Exercise prompt
Starting with the opening line of the material, restate every line word for word, and end on the line containing "[FailConfirm] is [pkg/failconfirm], confirmation".
--------
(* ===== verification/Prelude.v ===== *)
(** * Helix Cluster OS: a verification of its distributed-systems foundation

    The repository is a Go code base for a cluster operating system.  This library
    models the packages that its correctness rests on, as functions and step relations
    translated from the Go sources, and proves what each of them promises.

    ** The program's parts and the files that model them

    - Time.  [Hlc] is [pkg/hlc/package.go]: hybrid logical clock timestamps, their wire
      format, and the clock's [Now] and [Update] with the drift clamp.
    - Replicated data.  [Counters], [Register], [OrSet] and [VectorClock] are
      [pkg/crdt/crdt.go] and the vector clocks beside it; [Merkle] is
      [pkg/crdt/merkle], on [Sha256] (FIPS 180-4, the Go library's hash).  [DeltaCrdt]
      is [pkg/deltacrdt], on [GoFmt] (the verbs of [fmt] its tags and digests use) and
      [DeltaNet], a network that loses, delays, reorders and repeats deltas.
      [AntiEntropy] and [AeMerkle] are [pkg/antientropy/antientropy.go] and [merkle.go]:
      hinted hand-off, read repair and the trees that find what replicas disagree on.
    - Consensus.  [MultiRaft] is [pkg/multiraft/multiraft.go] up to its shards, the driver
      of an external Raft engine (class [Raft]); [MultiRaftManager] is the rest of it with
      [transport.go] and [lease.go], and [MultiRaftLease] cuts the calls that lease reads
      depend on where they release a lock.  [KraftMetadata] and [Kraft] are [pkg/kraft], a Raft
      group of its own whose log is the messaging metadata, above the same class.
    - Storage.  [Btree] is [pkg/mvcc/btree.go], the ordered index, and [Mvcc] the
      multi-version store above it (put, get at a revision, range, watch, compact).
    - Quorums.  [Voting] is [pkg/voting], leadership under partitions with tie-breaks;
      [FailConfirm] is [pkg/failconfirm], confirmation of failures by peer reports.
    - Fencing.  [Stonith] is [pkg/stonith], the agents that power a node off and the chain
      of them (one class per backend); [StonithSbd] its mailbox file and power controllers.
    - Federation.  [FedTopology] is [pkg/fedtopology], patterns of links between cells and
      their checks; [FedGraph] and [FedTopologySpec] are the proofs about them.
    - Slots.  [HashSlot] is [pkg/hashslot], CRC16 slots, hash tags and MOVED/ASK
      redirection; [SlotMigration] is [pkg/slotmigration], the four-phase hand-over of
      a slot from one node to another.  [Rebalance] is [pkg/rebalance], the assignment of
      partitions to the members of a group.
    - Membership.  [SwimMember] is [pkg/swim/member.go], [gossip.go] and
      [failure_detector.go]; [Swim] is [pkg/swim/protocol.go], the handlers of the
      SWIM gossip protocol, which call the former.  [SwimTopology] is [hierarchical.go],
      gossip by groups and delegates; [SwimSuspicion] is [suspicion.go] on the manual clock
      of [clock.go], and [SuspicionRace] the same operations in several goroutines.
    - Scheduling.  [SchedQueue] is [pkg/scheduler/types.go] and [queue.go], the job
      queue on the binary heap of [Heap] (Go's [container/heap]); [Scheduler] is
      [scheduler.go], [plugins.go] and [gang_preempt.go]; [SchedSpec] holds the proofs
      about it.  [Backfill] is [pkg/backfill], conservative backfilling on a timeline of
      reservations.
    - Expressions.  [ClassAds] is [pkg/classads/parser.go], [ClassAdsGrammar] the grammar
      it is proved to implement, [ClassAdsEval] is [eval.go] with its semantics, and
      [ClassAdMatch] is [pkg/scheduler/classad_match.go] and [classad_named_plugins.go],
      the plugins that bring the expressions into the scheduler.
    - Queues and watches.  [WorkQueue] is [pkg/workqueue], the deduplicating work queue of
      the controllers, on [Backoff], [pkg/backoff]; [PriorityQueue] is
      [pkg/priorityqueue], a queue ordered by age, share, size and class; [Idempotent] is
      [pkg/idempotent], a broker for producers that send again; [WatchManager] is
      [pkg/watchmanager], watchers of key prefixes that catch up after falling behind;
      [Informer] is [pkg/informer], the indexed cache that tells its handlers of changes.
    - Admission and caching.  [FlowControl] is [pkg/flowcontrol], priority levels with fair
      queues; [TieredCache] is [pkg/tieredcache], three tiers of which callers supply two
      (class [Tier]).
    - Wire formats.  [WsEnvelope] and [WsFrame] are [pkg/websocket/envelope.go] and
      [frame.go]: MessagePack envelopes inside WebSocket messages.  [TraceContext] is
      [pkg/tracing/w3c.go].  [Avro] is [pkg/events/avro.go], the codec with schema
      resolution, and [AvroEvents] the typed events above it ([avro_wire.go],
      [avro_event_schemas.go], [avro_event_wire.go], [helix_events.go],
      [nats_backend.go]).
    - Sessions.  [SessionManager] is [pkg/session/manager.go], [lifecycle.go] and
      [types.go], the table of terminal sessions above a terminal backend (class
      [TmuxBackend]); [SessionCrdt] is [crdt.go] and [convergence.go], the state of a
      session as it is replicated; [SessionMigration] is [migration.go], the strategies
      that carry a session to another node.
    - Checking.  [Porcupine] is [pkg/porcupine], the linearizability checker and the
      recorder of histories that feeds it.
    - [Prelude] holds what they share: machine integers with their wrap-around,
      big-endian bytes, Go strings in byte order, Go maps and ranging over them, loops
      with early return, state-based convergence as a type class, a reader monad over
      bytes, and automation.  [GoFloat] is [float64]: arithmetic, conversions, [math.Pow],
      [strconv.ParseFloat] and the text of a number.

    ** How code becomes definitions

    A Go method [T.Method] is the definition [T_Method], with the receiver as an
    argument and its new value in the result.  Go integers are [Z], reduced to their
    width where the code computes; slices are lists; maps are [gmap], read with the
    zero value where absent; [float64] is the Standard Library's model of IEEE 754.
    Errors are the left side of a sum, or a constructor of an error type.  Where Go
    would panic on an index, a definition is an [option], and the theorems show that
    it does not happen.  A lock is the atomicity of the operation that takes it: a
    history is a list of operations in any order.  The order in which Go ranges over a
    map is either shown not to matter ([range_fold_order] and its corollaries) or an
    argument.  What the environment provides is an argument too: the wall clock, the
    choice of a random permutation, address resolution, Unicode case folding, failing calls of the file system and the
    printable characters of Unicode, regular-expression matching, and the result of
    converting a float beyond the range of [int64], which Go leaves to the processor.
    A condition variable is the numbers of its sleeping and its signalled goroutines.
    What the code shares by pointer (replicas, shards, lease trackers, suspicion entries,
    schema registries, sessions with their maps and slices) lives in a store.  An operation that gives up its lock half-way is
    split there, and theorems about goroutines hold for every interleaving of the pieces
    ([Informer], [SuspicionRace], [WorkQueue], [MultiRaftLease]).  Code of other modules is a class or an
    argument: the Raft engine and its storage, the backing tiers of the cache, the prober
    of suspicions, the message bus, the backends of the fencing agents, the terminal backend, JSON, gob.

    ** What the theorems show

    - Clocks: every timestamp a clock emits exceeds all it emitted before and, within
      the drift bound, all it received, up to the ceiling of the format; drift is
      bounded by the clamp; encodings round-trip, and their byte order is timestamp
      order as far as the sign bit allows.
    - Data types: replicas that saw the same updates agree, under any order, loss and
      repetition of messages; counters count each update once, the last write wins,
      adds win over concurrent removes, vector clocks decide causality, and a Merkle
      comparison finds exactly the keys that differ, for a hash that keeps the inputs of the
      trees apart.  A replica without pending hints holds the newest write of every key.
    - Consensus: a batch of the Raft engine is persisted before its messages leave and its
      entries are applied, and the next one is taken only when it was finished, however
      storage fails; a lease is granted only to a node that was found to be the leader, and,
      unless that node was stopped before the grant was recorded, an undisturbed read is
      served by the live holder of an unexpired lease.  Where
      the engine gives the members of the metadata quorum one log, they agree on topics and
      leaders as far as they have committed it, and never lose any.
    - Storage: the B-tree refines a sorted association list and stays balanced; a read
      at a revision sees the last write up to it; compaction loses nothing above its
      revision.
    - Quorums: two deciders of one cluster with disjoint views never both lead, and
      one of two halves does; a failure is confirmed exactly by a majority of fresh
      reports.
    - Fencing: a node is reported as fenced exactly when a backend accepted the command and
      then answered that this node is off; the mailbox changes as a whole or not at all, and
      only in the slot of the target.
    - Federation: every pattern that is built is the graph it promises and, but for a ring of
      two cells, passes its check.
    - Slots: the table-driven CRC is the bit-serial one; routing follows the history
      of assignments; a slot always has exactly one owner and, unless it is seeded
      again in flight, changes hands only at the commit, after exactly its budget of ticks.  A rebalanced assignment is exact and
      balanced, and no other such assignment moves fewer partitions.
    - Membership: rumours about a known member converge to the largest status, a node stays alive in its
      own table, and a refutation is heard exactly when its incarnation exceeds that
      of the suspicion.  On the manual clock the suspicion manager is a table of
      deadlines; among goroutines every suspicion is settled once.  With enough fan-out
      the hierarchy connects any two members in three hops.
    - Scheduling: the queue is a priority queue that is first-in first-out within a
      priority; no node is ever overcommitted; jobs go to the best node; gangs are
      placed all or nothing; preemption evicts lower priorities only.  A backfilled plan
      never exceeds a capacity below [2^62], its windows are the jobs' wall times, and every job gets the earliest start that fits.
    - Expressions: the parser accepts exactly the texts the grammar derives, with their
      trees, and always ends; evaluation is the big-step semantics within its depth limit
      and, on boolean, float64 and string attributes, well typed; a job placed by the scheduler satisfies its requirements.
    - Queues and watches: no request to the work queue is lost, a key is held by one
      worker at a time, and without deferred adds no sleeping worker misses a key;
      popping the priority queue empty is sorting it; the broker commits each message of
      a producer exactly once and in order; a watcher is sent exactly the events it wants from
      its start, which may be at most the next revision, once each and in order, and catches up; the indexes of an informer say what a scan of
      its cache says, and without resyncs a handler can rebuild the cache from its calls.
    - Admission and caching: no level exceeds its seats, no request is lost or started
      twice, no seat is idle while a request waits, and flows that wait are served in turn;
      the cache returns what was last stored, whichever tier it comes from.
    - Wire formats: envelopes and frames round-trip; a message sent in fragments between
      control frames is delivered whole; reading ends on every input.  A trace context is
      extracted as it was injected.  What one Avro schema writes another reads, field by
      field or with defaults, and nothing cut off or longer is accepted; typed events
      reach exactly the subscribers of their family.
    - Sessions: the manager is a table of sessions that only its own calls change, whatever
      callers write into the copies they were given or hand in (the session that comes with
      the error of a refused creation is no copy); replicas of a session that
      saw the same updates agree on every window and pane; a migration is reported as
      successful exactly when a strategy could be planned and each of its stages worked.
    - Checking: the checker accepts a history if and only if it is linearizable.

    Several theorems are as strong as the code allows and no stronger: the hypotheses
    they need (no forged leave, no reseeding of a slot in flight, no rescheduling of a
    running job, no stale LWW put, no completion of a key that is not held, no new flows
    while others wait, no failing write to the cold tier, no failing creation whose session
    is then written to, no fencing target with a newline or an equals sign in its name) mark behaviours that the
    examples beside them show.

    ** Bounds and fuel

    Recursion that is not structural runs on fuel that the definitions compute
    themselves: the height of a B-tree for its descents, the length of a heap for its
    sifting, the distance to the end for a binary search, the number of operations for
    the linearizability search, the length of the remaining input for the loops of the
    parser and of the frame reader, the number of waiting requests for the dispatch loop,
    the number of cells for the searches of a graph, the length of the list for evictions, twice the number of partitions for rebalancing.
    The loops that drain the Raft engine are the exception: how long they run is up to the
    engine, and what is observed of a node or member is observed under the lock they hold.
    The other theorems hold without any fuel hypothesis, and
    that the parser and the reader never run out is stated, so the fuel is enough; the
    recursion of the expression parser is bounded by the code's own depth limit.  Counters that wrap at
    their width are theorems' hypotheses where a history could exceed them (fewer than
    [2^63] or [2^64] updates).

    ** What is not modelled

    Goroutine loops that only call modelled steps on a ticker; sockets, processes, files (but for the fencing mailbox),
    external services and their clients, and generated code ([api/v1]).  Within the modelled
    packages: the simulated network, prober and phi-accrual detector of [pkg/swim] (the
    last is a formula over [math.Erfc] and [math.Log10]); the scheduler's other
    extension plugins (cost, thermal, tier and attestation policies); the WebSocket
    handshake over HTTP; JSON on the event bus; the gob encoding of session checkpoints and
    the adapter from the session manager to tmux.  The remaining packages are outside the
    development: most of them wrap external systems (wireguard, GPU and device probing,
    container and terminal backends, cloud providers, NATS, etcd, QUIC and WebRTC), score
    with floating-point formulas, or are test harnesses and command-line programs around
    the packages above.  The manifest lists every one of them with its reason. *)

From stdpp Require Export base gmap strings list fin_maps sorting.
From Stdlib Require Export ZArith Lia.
--------
Reply to the task
(* ===== verification/Prelude.v ===== *)
(** * Helix Cluster OS: a verification of its distributed-systems foundation

    The repository is a Go code base for a cluster operating system.  This library
    models the packages that its correctness rests on, as functions and step relations
    translated from the Go sources, and proves what each of them promises.

    ** The program's parts and the files that model them

    - Time.  [Hlc] is [pkg/hlc/package.go]: hybrid logical clock timestamps, their wire
      format, and the clock's [Now] and [Update] with the drift clamp.
    - Replicated data.  [Counters], [Register], [OrSet] and [VectorClock] are
      [pkg/crdt/crdt.go] and the vector clocks beside it; [Merkle] is
      [pkg/crdt/merkle], on [Sha256] (FIPS 180-4, the Go library's hash).  [DeltaCrdt]
      is [pkg/deltacrdt], on [GoFmt] (the verbs of [fmt] its tags and digests use) and
      [DeltaNet], a network that loses, delays, reorders and repeats deltas.
      [AntiEntropy] and [AeMerkle] are [pkg/antientropy/antientropy.go] and [merkle.go]:
      hinted hand-off, read repair and the trees that find what replicas disagree on.
    - Consensus.  [MultiRaft] is [pkg/multiraft/multiraft.go] up to its shards, the driver
      of an external Raft engine (class [Raft]); [MultiRaftManager] is the rest of it with
      [transport.go] and [lease.go], and [MultiRaftLease] cuts the calls that lease reads
      depend on where they release a lock.  [KraftMetadata] and [Kraft] are [pkg/kraft], a Raft
      group of its own whose log is the messaging metadata, above the same class.
    - Storage.  [Btree] is [pkg/mvcc/btree.go], the ordered index, and [Mvcc] the
      multi-version store above it (put, get at a revision, range, watch, compact).
    - Quorums.  [Voting] is [pkg/voting], leadership under partitions with tie-breaks;
      [FailConfirm] is [pkg/failconfirm], confirmation of failures by peer reports.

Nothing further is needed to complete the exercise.